The Fiber Data Structure

At its core, a Fiber is a JavaScript object representing a unit of work. Here’s a simplified version:

{
  // Instance information
  type: 'div',           // DOM tag or component function/class
  key: null,             // React key for reconciliation
  elementType: 'div',    // The element type

  // Tree structure
  child: Fiber | null,   // First child
  sibling: Fiber | null, // Next sibling
  return: Fiber | null,  // Parent fiber

  // Work state
  pendingProps: {...},   // Props to apply
  memoizedProps: {...},  // Current props
  memoizedState: {...},  // Current state
  updateQueue: [...],    // Queued state updates

  // Effects (React 18+ uses `flags` and subtree flags instead)
  flags: 0,              // What work needs to be done (was `effectTag` pre-React 18)
  subtreeFlags: 0,       // Aggregated flags from children

  // Scheduling (React 18+ uses Lanes model instead of expirationTime)
  lanes: 0,              // Binary lane bits representing update priority
  childLanes: 0,         // Aggregated lanes from children
  mode: 0,               // Development/production mode flags
}

The Fiber Tree

Fibers form a linked list tree structure that makes traversal efficient:

Parent
  └── Child
        ├── Sibling 1
        ├── Sibling 2
        └── Sibling 3
              └── Grandchild

Unlike the actual DOM tree, the Fiber tree uses three pointers:

  • child → First child
  • sibling → Next sibling
  • return → Parent (called “return” because it represents where to return after completing work)

The Render Phase

React’s reconciliation happens in two phases:

1. Render Phase (Can be interrupted)

React builds the Fiber tree and determines what changes need to be made. This phase is pure and can be paused.

function workLoop(isYieldy) {
  while (nextUnitOfWork !== null && !shouldYield()) {
    nextUnitOfWork = performUnitOfWork(nextUnitOfWork);
  }
}

The performUnitOfWork function:

  1. Processes the current fiber
  2. Creates children fibers
  3. Returns the next fiber to process

2. Commit Phase (Cannot be interrupted)

Once React knows what changes to make, it applies them synchronously to the DOM.

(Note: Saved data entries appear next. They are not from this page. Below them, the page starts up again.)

(** * Viklyst ML: train/serve feature consistency

    A shallow embedding of [ml/train.py] and [ml/serve.py]: the feature
    derivation shared by the training CLI and the inference server, the
    walk-forward splitter, the file-name-versioned artifact store and the
    prediction path, with the properties the design document states about
    them.

    Numbers are IEEE-754 binary64 values (Rocq's primitive floats), so a
    missing value is a NaN exactly as in a pandas float64 column. *)

From Stdlib Require Import Floats ZArith Uint63 Ascii String.
From stdpp Require Import base option list strings gmap sorting pretty.

Local Open Scope Z_scope.
Local Set Warnings "-register-all".

(** ** Exceptions and fallible computations *)

(** The exceptions the two programs can raise.  [HTTPException] is FastAPI's;
    its [detail] keeps the data the message is formatted from. *)
Inductive exn :=
| KeyError (key : string)
| TypeError (msg : string)
| ValueError (msg : string)
| IndexError (msg : string)
| FileNotFoundError (msg : string)
| AttributeError (msg : string)
| HTTPError (status : Z)
| HTTPException (status_code : Z) (detail : http_detail)
with http_detail :=
| FailedToFetchBars (status : Z) (text : string)
| NoBarsReturned
| BarsMissingClose (cols : list string)
| FailedToLoadModelMeta (cause : exn)
| MetaMissingFeatureColumns
| NotEnoughBars
| FeatureMismatch (missing : list string).

Inductive result (A : Type) :=
| Ok (a : A)
| Raise (e : exn).
Arguments Ok {A} a.
Arguments Raise {A} e.

#[global] Instance result_ret : MRet result := @Ok.
#[global] Instance result_bind : MBind result := fun A B f m =>
  match m with Ok a => f a | Raise e => Raise e end.
#[global] Instance result_fmap : FMap result := fun A B f m =>
  match m with Ok a => Ok (f a) | Raise e => Raise e end.

(** ** Floating point helpers *)

Definition notna (x : float) : bool := negb (is_nan x).

(** int64 to float64, as numpy converts an integer column. *)
Definition float_of_Z (z : Z) : float :=
  if z <? 0 then PrimFloat.opp (PrimFloat.of_uint63 (Uint63.of_Z (- z)))
  else PrimFloat.of_uint63 (Uint63.of_Z z).

Definition fsum (xs : list float) : float := foldl PrimFloat.add 0%float xs.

Time Slicing and Prioritization

Fiber enables time slicing - breaking work into small chunks:

// Check if we should yield to the browser
if (shouldYieldToHost()) {
  // Pause work, let browser paint
  scheduleCallback(continueWork);
  return;
}

React assigns priorities to updates using the Lanes model (React 18+), where each lane is a binary bit representing a priority level:

  • SyncLane - Immediate execution (e.g., discrete input events)
  • InputContinuousLane - High priority (e.g., continuous events like scroll)
  • DefaultLane - Default priority (e.g., data fetching)
  • TransitionLane - Deferrable updates (e.g., useTransition, startTransition)
  • IdleLane - Lowest priority (e.g., prefetching offscreen content)

Double Buffering

React maintains two Fiber trees:

  • Current tree - What’s currently on screen
  • Work-in-progress tree - The tree being built

This allows React to:

  • Keep the UI consistent during rendering
  • Discard incomplete work if a higher priority update arrives
  • Only swap trees when work is complete

Effects and Side Effects

Side effects (DOM mutations, subscriptions, etc.) are collected during the render phase and executed during the commit phase:

// Types of effect tags
const Placement = /* insert new node */;
const Update = /* update existing node */;
const Deletion = /* remove node */;
const Callback = /* run callback */;

Fibers with effects form a linked list for efficient traversal during commit.

Key Takeaway

Fiber transforms React from a synchronous, recursive renderer into an asynchronous, priority-based scheduler. The key insight is separating rendering (what should change) from committing (applying changes), allowing React to pause work and prioritize updates based on importance.

Practical Implications

Understanding Fiber helps you:

  • Optimize render performance - Know when work can be interrupted
  • Debug effectively - Understand why certain updates happen when they do
  • Use concurrent features - Leverage Suspense, transitions, and deferred values
  • Build custom renderers - React Native, React Three Fiber, etc.

The Fiber architecture is what makes modern React features like Suspense, useTransition, and concurrent rendering possible.